Всякий настоящий мастер неповторим. И именно поэтому, как это ни парадоксально, он какими-то частицами, какими-то черточками похож чуть ли не на всех великих мастеров. Хотя бы тем, что он талантлив. Люди совершенно противоположных направлений, подходов к жизни, если они талантливы, в чем-то похожи. Никуда не денешься. Это, конечно, очень общо, и все-таки это так.
Ну, не забегая слишком далеко в прошлое.
Я не могу ничего с собой поделать. Один из моих собственных героев, но существовавших, конечно, исторически. Почему-то с тех пор, как стал я сильно прислушиваться к Высоцкому, так почему-то этот герой очень часто у меня каким-то эхом отдается.
Я говорю о Лунине. Декабрист Лунин. Ну что, казалось бы? Он не пел (то есть, может быть, и пел — мы не знаем)... Но дело не в этом. Тут и начинается самое главное сродство не во внешнем, а во внутреннем. Да, Лунин занимался другими делами. Но когда Великий князь Константин, второй человек в государстве, подходит к офицерам, говоря: "Господа! Вы, кажется, на меня жаловались? Ну что ж, я готов дать кому угодно сатисфакцию," — ясно понимая, что против наследника престола никто не посмеет, вдруг молодой Лунин выезжает на коне, снимает шляпу и говорит: "Ваше высочество, от такой чести трудно отказаться!" — я прямо почти слышу голос Высоцкого, не могу с собой ничего поделать. Константин говорит: "Ну, ты еще молод!" — и свой вопрос [снимает]. А через несколько лет Лунин на допросе перед Следственной комиссией 1826 г. Его просят сообщить о сообщниках, о других членах тайных обществ. И Лунин долго объясняет комитету, что, во-первых, он не скажет, потому что нехорошо выдавать друзей и братьев. Но мало этого. Он считает — очень плохо, что ему задают такой вопрос. Потому что если бы он выдал друзей и братьев, то этим он уменьшил бы общественную нравственность. А если уменьшится общественная нравственность, это очень вредно скажется на развитии государства. Таким образом, задавая [этот] вопрос и требуя, чтобы он ответил — о сообщниках, — те, кто задают вопрос, подрывают устои Российской империи.

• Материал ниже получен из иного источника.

(* ===== verification/Subscribe.v ===== *)
(** * SubscribeList: who is told about route changes (lrlb_dns/include/subscribe.h,
      src/subscribe.cpp)

    [_book_list] maps a service to the connections subscribed to it, [_push_list]
    a connection to the changed services it still has to be told.  The two
    mutexes make every method atomic. *)

From S2P Require Import Prelude.
From S2P Require Import ThreadPool.

(** [subscribe_map] and [publish_map]. *)
Abbreviation subscribe_map := (gmap Z (gset Z)).
Abbreviation publish_map := (gmap Z (gset Z)).

(** [class SubscribeList]. *)
Record SubscribeList := Subs { _book_list : subscribe_map; _push_list : publish_map }.

(** [SubscribeList::SubscribeList]. *)
Definition SubscribeList_new : SubscribeList := Subs ∅ ∅.

(** The set of a key, as [operator[]] finds it. *)
Definition entry (m : gmap Z (gset Z)) (k : Z) : gset Z := default ∅ (m !! k).

(** [map[k].insert(x)]. *)
Definition insert_in (k x : Z) (m : gmap Z (gset Z)) : gmap Z (gset Z) := <[k := {[x]} ∪ entry m k]> m.

(** [SubscribeList::subscribe]. *)
Definition subscribe (mod_ fd : Z) (s : SubscribeList) : SubscribeList :=
  Subs (insert_in mod_ fd (_book_list s)) (_push_list s).

(** [SubscribeList::unsubscribe]. *)
Definition unsubscribe (mod_ fd : Z) (s : SubscribeList) : SubscribeList :=
  match _book_list s !! mod_ with
  | None => s
  | Some fds =>
      let fds := fds ∖ {[fd]} in
      Subs (if bool_decide (fds = ∅) then delete mod_ (_book_list s) else <[mod_ := fds]> (_book_list s))
           (_push_list s)
  end.

(** The loop of [publish] for one changed service: its subscribers get it on their
    push list. *)
Definition publish_one (book : subscribe_map) (push : publish_map) (mod_ : Z) : publish_map :=
  match book !! mod_ with
  | None => push
  | Some fds => foldl (fun push fd => insert_in fd mod_ push) push (elements fds)
  end.

(** [SubscribeList::publish] up to the notification of the threads. *)
Definition publish_lists (change_mods : list Z) (s : SubscribeList) : SubscribeList :=
  Subs (_book_list s) (foldl (publish_one (_book_list s)) (_push_list s) change_mods).

(** [SubscribeList::publish]: every worker thread gets the push task. *)
Definition publish {TF A E} `{!EventFd E} (push_change_task : TF) (this : A) (change_mods : list Z)
    (s : SubscribeList) (p : thread_pool TF A E) : SubscribeList * thread_pool TF A E :=
  (publish_lists change_mods s, send_task push_change_task (Some this) p).

(** [SubscribeList::make_publish_map]: what is due for the given descriptors, which
    leaves the push list. *)
Definition make_publish_map (online_fds : gset Z) (s : SubscribeList) : publish_map * SubscribeList :=
  (filter (fun kv => kv.1 ∈ online_fds) (_push_list s),
   Subs (_book_list s) (filter (fun kv => kv.1 ∉ online_fds) (_push_list s))).

(** ** What the lists say *)
Lemma elem_of_insert_in k x m k' x' :
  x' ∈ entry (insert_in k x m) k' <-> x' ∈ entry m k' \/ (k = k' /\ x = x').
Proof.
  unfold entry, insert_in. rewrite lookup_insert. case_decide as E; simpl; [|naive_solver].
  subst k'. rewrite elem_of_union, elem_of_singleton. unfold entry. naive_solver.
Qed.

(** A service without subscribers has no entry. *)
Definition no_empty (m : gmap Z (gset Z)) : Prop := forall k S, m !! k = Some S -> S <> ∅.

Lemma no_empty_insert_in k x m : no_empty m -> no_empty (insert_in k x m).
Proof.
  intros H k' S. unfold insert_in. rewrite lookup_insert. case_decide; [|apply H]. intros [= <-]. set_solver.
Qed.

Lemma elem_of_unsubscribe mod_ fd s mod' fd' :
  fd' ∈ entry (_book_list (unsubscribe mod_ fd s)) mod' <->
  fd' ∈ entry (_book_list s) mod' /\ ~ (mod' = mod_ /\ fd' = fd).
Proof.
  unfold unsubscribe, entry. destruct (_book_list s !! mod_) as [fds|] eqn:E; simpl.
  - destruct (decide (mod' = mod_)) as [->|Hne].
    + rewrite E. simpl. case_bool_decide as He; [rewrite lookup_delete_eq|rewrite lookup_insert_eq]; simpl.
      * split; [intros H; by apply not_elem_of_empty in H|]. intros [H1 H2].
        assert (fd' ∈ fds ∖ {[fd]}) as Hin by set_solver. rewrite He in Hin. by apply not_elem_of_empty in Hin.
      * rewrite elem_of_difference, elem_of_singleton. naive_solver.
    + case_bool_decide; [rewrite lookup_delete_ne by done|rewrite lookup_insert_ne by done]; naive_solver.
  - split; [|naive_solver]. intros H. split; [done|]. intros [-> ->]. rewrite E in H. by apply not_elem_of_empty in H.
Qed.

Lemma no_empty_unsubscribe mod_ fd s : no_empty (_book_list s) -> no_empty (_book_list (unsubscribe mod_ fd s)).
Proof.
  intros H. unfold unsubscribe. destruct (_book_list s !! mod_) as [fds|]; [|done]. simpl.
  case_bool_decide as He; intros k S.
  - intros [_ ?]%lookup_delete_Some. by eapply H.
  - rewrite lookup_insert. case_decide; [by intros [= <-]|apply H].
Qed.

Lemma elem_of_publish_one book push mod_ fd m :
  m ∈ entry (publish_one book push mod_) fd <->
  m ∈ entry push fd \/ (m = mod_ /\ fd ∈ entry book mod_).
Proof.
  unfold publish_one. unfold entry at 3. destruct (book !! mod_) as [fds|]; simpl.
  - assert (forall l push, m ∈ entry (foldl (fun push fd => insert_in fd mod_ push) push l) fd <->
      m ∈ entry push fd \/ (m = mod_ /\ fd ∈ l)) as Hl.
    { induction l as [|x l IH]; intros p; simpl.
      - split; [by left|]. intros [|[_ Hn]]; [done|]. by apply not_elem_of_nil in Hn.
      - rewrite IH, elem_of_insert_in, elem_of_cons. naive_solver. }
    by rewrite Hl, elem_of_elements.
  - split; [by left|]. intros [|[_ Hn]]; [done|]. by apply not_elem_of_empty in Hn.
Qed.

Lemma elem_of_publish_lists changes s fd m :
  m ∈ entry (_push_list (publish_lists changes s)) fd <->
  m ∈ entry (_push_list s) fd \/ (m ∈ changes /\ fd ∈ entry (_book_list s) m).
Proof.
  unfold publish_lists. simpl. generalize (_push_list s) as push. induction changes as [|c cs IH]; intros push; simpl.
  - split; [by left|]. intros [|[Hn _]]; [done|]. by apply not_elem_of_nil in Hn.
  - rewrite IH, elem_of_publish_one, elem_of_cons. naive_solver.
Qed.

Lemma entry_filter (P : Z -> Prop) `{HP : !forall kv : Z * gset Z, Decision (P kv.1)} (m : gmap Z (gset Z)) fd x :
  x ∈ entry (filter (fun kv => P kv.1) m) fd <-> P fd /\ x ∈ entry m fd.
Proof.
  unfold entry. destruct (HP (fd, ∅)) as [Hp|Hp]; simpl in Hp.
  - assert (filter (fun kv => P kv.1) m !! fd = m !! fd) as ->; [|naive_solver].
    destruct (m !! fd) as [S|] eqn:E; [by apply map_lookup_filter_Some|].
    apply map_lookup_filter_None. by left.
  - assert (filter (fun kv : Z * gset Z => P kv.1) m !! fd = None) as ->.
    { apply map_lookup_filter_None. right. intros S _. exact Hp. }
    split; [intros Hx; by apply not_elem_of_empty in Hx|naive_solver].
Qed.

(** A change reaches every online subscriber once: after [publish] the push task
    of a thread takes for its descriptors exactly what was pending for them and
    the changed services they are subscribed to; what it takes is no longer
    pending, and what is due on other threads stays pending. *)
Theorem publish_push online changes s fd m :
  let s1 := publish_lists changes s in
  let '(due, s2) := make_publish_map online s1 in
  (m ∈ entry due fd <->
   fd ∈ online /\ (m ∈ entry (_push_list s) fd \/ (m ∈ changes /\ fd ∈ entry (_book_list s) m))) /\
  (m ∈ entry (_push_list s2) fd <-> m ∈ entry (_push_list s1) fd /\ (fd ∉ online)) /\
  _book_list s2 = _book_list s.
Proof.
  cbv zeta. unfold make_publish_map. split_and!; [| |done].
  - etrans; [apply (entry_filter (fun k => k ∈ online))|]. by rewrite elem_of_publish_lists.
  - etrans; [apply (entry_filter (fun k => k ∉ online))|]. naive_solver.
Qed.

(** A change that is pending for a descriptor survives its [unsubscribe]: nobody is booked any more, and
    the next push task whose loop watches the descriptor, now of another connection, takes it. *)
Theorem stale_push online changes s fd m :
  m ∈ changes -> fd ∈ entry (_book_list s) m -> fd ∈ online ->
  let s1 := unsubscribe m fd (publish_lists changes s) in
  (fd ∉ entry (_book_list s1) m) /\ m ∈ entry (make_publish_map online s1).1 fd.
Proof.
  intros Hm Hfd Hon. cbv zeta. split; [rewrite elem_of_unsubscribe; naive_solver|].
  apply (entry_filter (fun k => k ∈ online)). split; [done|].
  assert (forall s, _push_list (unsubscribe m fd s) = _push_list s) as -> by (intros s'; unfold unsubscribe; by destruct (_book_list s' !! m)).
  apply elem_of_publish_lists. by right.
Qed.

Еще, еще. Лунин удаляется на каторгу. И когда я, в Читинском архиве работая, перелистывая квитанции, листы каторжного Лунина, где он расписывался за получение посылок — ну что тут есть? И вдруг — читаю: "Сообщение о вручении мне 4-х ящиков кофе читал. 3 ящика кофе получил. Михаил Лунин".
И, наконец, последний эпизод, последняя деталь его жизни, сохраненная одним проезжим сенатором. Сенатор приехал в Акатую — тюрьма тюрем! — где находился Лунин, уже второй раз осужденный в Сибири. Он говорит, что Лунин вышел из своей камеры без окон, светски шаркнул, по-старинному, показав, что он гусар, кавалергард некогда, откланялся и сказал на прелестном французском языке с чисто парижским произношением, с таким парижским произношением, что когда он жил когда-то в Париже [и] ему не хватало денег, то он зарабатывал обучением французов французскому языку. Больше уж российскому человеку нечем прокормиться-то в Париже! Так вот, на прелестном французском языке Лунин сказал: "Мой генерал! Разрешите мне приветствовать вас в моем гробу!"
И уже после того, как я написал книгу о Лунине, в архивах нашел два документа. Как будто далекий привет от старинного друга, которого я сейчас вспоминаю по вполне понятной ассоциации с тем, о ком мы сегодня говорим. Вдруг я нахожу — недавно открылись записки племянника Лунина, который записывал рассказы о своем дяде. Рассказы людей, знавших его.
Один рассказ, что Лунин постился, мало ел на каторге. И все думали, что это — с целью соблюдения религиозных обрядов. Но когда к нему подступились: "Почему вы не едите?" — он сказал: "Да ведь если буду есть, то будет много сил, и я сразу перемахну через забор и удеру! А так сил нету, можно остаться..."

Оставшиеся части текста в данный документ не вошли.